Circular permutation of streptavidin was carried out in order to investigate the role of a main‐chain amide in stabilizing the high‐affinity complex of the protein and biotin. Mutant proteins CP49/48 and CP50/49 were constructed to place new N‐termini at residues 49 and 50 in a flexible loop involved in stabilizing the biotin complex. Crystal structures of the two mutants show that half of each loop closes over the binding site, as observed in wild‐type streptavidin, while the other half adopts the open conformation found in the unliganded state. The structures are consistent with kinetic and thermodynamic data and indicate that the loop plays a role in enthalpic stabilization of the bound state via the Asn49 amide–biotin hydrogen bond.
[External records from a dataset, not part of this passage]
(* ===== verification/Sweeps.v ===== *)
(** The periodic checks of [internal/service/submissions.go], [escalation.go] and
    [retention.go]: escalation, closure, the Hold folder, the digest and retention. *)
From Stdlib Require Import ZArith.
From stdpp Require Import base list strings gmap.
From S2P Require Import Prelude GoStrings GoValues Submission Checklist Reply Digest Classifier ChecklistStore Tables World Repository OutboxRepo Config Service Delivery.

Open Scope Z_scope.

Section sweeps.
Context {L : GoLib} {E : Env} (svc : Service).

(** ** Escalation *)

Definition startOfUTCDay (t : time) : time := utc_midnight t.

(** Whether the submission was escalated. *)
Definition escalate (sub : Submission) (now : time) (reason : string) : M bool :=
  if bool_decide (map mi_ID (BrokerActionable sub.(sub_MissingItems)) = []) then mret false
  else match TransitionTo sub StateEscalated now with
       | Err _ => mret false
       | Ok sub =>
         let sub := sub_with_LastEscalatedAt (Some now) sub in
         r ← attempt (UpsertSubmission sub);
         match (r : result unit) with
         | Err _ => mret false
         | Ok _ =>
           audit sub.(sub_ID) EventEscalated
             [("reason", AString reason); ("last_action_at", ATime sub.(sub_LastActionAt))] ≫= λ _,
           mret true
         end
       end.

(** The smallest positive checklist threshold below the global one. *)
Definition minThreshold (globalThreshold : duration) : duration :=
  foldl (λ acc c, let t := dur_mul c.(cl_Escalation).(ep_ThresholdHours) Hour in
                  if (0 <? t) && (t <? acc) then t else acc)
    globalThreshold svc.(sv_checklists).(store_All).

Definition threshold_for (globalThreshold : duration) (sub : Submission) : duration :=
  match svc.(sv_checklists).(store_Get) sub.(sub_PolicyType) with
  | Some cl => if 0 <? cl.(cl_Escalation).(ep_ThresholdHours)
               then dur_mul cl.(cl_Escalation).(ep_ThresholdHours) Hour else globalThreshold
  | None => globalThreshold
  end.

(** The quiet-time pass: the ids escalated. *)
Fixpoint quiet_pass (globalThreshold : duration) (now : time) (stale : list Submission)
  : M (list string) :=
  match stale with
  | [] => mret []
  | sub :: rest =>
    hit ← (if Sub now sub.(sub_LastActionAt) <? threshold_for globalThreshold sub then mret false
           else escalate sub now "quiet_threshold");
    ids ← quiet_pass globalThreshold now rest;
    mret (if (hit : bool) then sub.(sub_ID) :: ids else ids)
  end.

Definition bind_nudge (minGap : duration) (now : time) (escalated : list string) (sub : Submission)
  : M unit :=
  if bool_decide (sub.(sub_ID) ∈ escalated) then mret ()
  else match sub.(sub_LastEscalatedAt) with
       | Some t => if Sub now t <? minGap then mret ()
                   else escalate sub now "bind_window" ≫= λ _, mret ()
       | None => escalate sub now "bind_window" ≫= λ _, mret ()
       end.

Definition CheckEscalations : M unit :=
  now ← time_Now;
  let cfg := svc.(sv_cfg).(cfg_Escalation) in
  let globalThreshold := Threshold cfg in
  stale ← wrap_err "list stale"
    (ListStale (UnixNano (Add now (dur_neg (minThreshold globalThreshold)))) 100);
  escalated ← quiet_pass globalThreshold now stale;
  if BindWindow cfg <=? 0 then mret ()
  else
    let graceFloor := startOfUTCDay (Add now (dur_neg (BindGrace cfg))) in
    soon ← wrap_err "list bind-soon"
      (ListBindSoon (UnixNano graceFloor) (UnixNano (Add now (BindWindow cfg))) sweepBatch);
    for_each (bind_nudge (MinGap cfg) now escalated) soon.

(** ** Closure *)

Definition closeQuiet (sub : Submission) (reason : string) (now : time) : M unit :=
  match TransitionTo sub StateClosed now with
  | Err _ => mret ()
  | Ok sub =>
    r ← attempt (UpsertSubmission sub);
    match (r : result unit) with
    | Err _ => mret ()
    | Ok _ => audit sub.(sub_ID) EventClosed [("reason", AString reason); ("auto_close_at", ATime now)]
    end
  end.

Definition closeSettled (now cutoff : time) : M unit :=
  subs ← wrap_err "list completed-before" (ListCompletedBefore (UnixNano cutoff) sweepBatch);
  for_each (λ sub, closeQuiet sub "auto_close_after_complete" now) subs ≫= λ _,
  esc ← wrap_err "list escalated" (ListEscalatedSince 0 500);
  for_each (λ sub, if After sub.(sub_LastActionAt) cutoff then mret ()
                   else closeQuiet sub "auto_close_after_escalation" now) esc.

Definition CheckClosures : M unit :=
  now ← time_Now;
  let cfg := svc.(sv_cfg).(cfg_Escalation) in
  (if 0 <? AutoCloseAfter cfg then closeSettled now (Add now (dur_neg (AutoCloseAfter cfg)))
   else mret ()) ≫= λ _,
  if AwaitingAutoCloseAfter cfg <=? 0 then mret ()
  else
    stalled ← wrap_err "list stalled-before"
      (ListStalledBefore (UnixNano (Add now (dur_neg (AwaitingAutoCloseAfter cfg)))) sweepBatch);
    for_each (λ sub, closeQuiet sub "auto_close_stalled" now) stalled.

(** ** The Hold folder *)

Definition not_in (set l : list string) : list string := List.filter (λ id, negb (bool_decide (id ∈ set))) l.

Definition ReconcileHold (messageIDs : list string) : M unit :=
  inFolder ← wrap_err "resolve hold folder" (SubmissionIDsByMessageIDs messageIDs);
  held ← wrap_err "list held" ListHeldIDs;
  let toHold := not_in held inFolder in
  let toRelease := not_in inFolder held in
  wrap_err "hold" (SetOnHold toHold true) ≫= λ _,
  wrap_err "release" (SetOnHold toRelease false) ≫= λ _,
  log_err (ExpirePendingForSubmissions toRelease "stale: queued before hold") ≫= λ _,
  for_each (λ id, audit id EventHeld []) toHold ≫= λ _,
  for_each (λ id, audit id EventReleased []) toRelease.

(** ** The digest *)

Definition firstDigestRecipient : string :=
  match List.filter (λ r, negb (bool_decide (r = "")))
          (map (λ c, c.(cl_Escalation).(ep_DigestRecipient)) svc.(sv_checklists).(store_All)) with
  | r :: _ => r
  | [] => svc.(sv_cfg).(cfg_Digest).(dig_Recipient)
  end.

(** The description of an item, the last one of its id. *)
Definition item_description (cl : Checklist) (id : string) : string :=
  match item_by_id cl id with Some i => i.(ri_Description) | None => "" end.

Definition filename_only_names (cl : Checklist) (sub : Submission) (ids : list string) : list string :=
  omap (λ id, if bool_decide (id ∈ map mi_ID sub.(sub_MissingItems)) then None
              else let d := item_description cl id in
                   if bool_decide (d = "") then None else Some d) ids.

Definition resolveFilenameOnly (subs : list Submission) (byID : gmap string (list string))
  : gmap string (list string) :=
  foldl (λ out sub,
    match byID !! sub.(sub_ID) with
    | None | Some [] => out
    | Some ids =>
      match svc.(sv_checklists).(store_Get) sub.(sub_PolicyType) with
      | None => out
      | Some cl => match filename_only_names cl sub ids with
                   | [] => out
                   | names => <[ sub.(sub_ID) := names ]> out
                   end
      end
    end) ∅ subs.

Definition replyWithheld (subs : list Submission) : M (gset string) :=
  r ← attempt (ListSubmissionIDsByEvent EventReplyDisabled 0);
  match (r : result (list string)) with
  | Err _ => mret ∅
  | Ok ids =>
    mret (list_to_set (map sub_ID (List.filter
      (λ s, bool_decide (s.(sub_ID) ∈ ids) && IsZero s.(sub_LastReplyAt)) subs)))
  end.

Definition SendDigest : M unit :=
  if Digest_Interval svc.(sv_cfg).(cfg_Digest) <=? 0 then mret ()
  else if bool_decide (firstDigestRecipient = "") then mret ()
  else
    let maxRows := if svc.(sv_cfg).(cfg_Digest).(dig_MaxRows) <=? 0 then defaultDigestMaxRows
                   else svc.(sv_cfg).(cfg_Digest).(dig_MaxRows) in
    subs ← wrap_err "list open" (ListOpen maxRows);
    if bool_decide (map sub_ID subs = []) then mret ()
    else
      omitted ← (if Z.of_nat (length subs) =? maxRows then
                   r ← attempt CountOpen;
                   match (r : result Z) with
                   | Ok total => mret (if maxRows <? total then total - maxRows else 0)
                   | Err _ => mret 0
                   end
                 else mret 0);
      flagged ← wrap_err "filename-only items" (FilenameOnlyItems (map sub_ID subs));
      withheld ← replyWithheld subs;
      now ← time_Now;
      let open := Z.of_nat (length subs) in
      let body := BuildDigest subs (resolveFilenameOnly subs flagged) withheld omitted now in
      wrap_err "send digest" (SendThreadedReply
        (mkReply "" firstDigestRecipient
           ("[submission-triage] Daily digest (" +:+ fmt_d (open + omitted) +:+ " open)") body "" [])) ≫= λ _,
      audit "" EventDigestSent [("recipient", AString firstDigestRecipient); ("open", AInt open);
                                ("omitted", AInt omitted)].

(** ** Retention *)

Definition PruneRetention : M Z :=
  now ← time_Now;
  let cfg := svc.(sv_cfg).(cfg_Retention) in
  touched ← (if 0 <? OutboxPendingTTL cfg
             then ExpirePending (UnixNano (Add now (dur_neg (OutboxPendingTTL cfg)))) else mret 0);
  if AuditRetention cfg <=? 0 then mret touched
  else
    let cutoff := UnixNano (Add now (dur_neg (AuditRetention cfg))) in
    audits ← Audit_Prune cutoff;
    settled ← Outbox_Prune cutoff;
    docs ← ClearExtractedTextForClosed cutoff;
    mret (touched + (audits + settled + docs)).

(** ** Workers: one tick each *)

Definition recoverCheck (name : string) (body : M unit) : M unit :=
  recovering body (λ _, audit "" EventWorkerPanic [("check", AString name)]).

Definition periodic_checks : M unit :=
  recoverCheck "periodic_checks" (log_err CheckEscalations ≫= λ _, log_err CheckClosures).
Definition digest_tick : M unit := recoverCheck "digest" (log_err SendDigest).
Definition outbox_sweep : M unit := recoverCheck "outbox_sweep" (log_err (RedeliverOutbox svc)).

(** [vacuum] is the database's. *)
Definition retention_sweep (vacuum : M unit) : M unit :=
  r ← attempt PruneRetention;
  match (r : result Z) with
  | Err _ => mret ()
  | Ok touched => if touched =? 0 then mret () else log_err vacuum
  end.
End sweeps.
In wild‐type streptavidin, the entropic penalties of immobilizing a flexible portion of the protein to enhance binding are kept to a manageable level by using a contiguous loop of medium length (six residues) which is already constrained by its anchorage to strands of the β‐barrel protein. A molecular‐dynamics simulation for CP50/49 shows that cleavage of the binding loop results in increased structural fluctuations for Ser45 and that these fluctuations destabilize the streptavidin–biotin complex.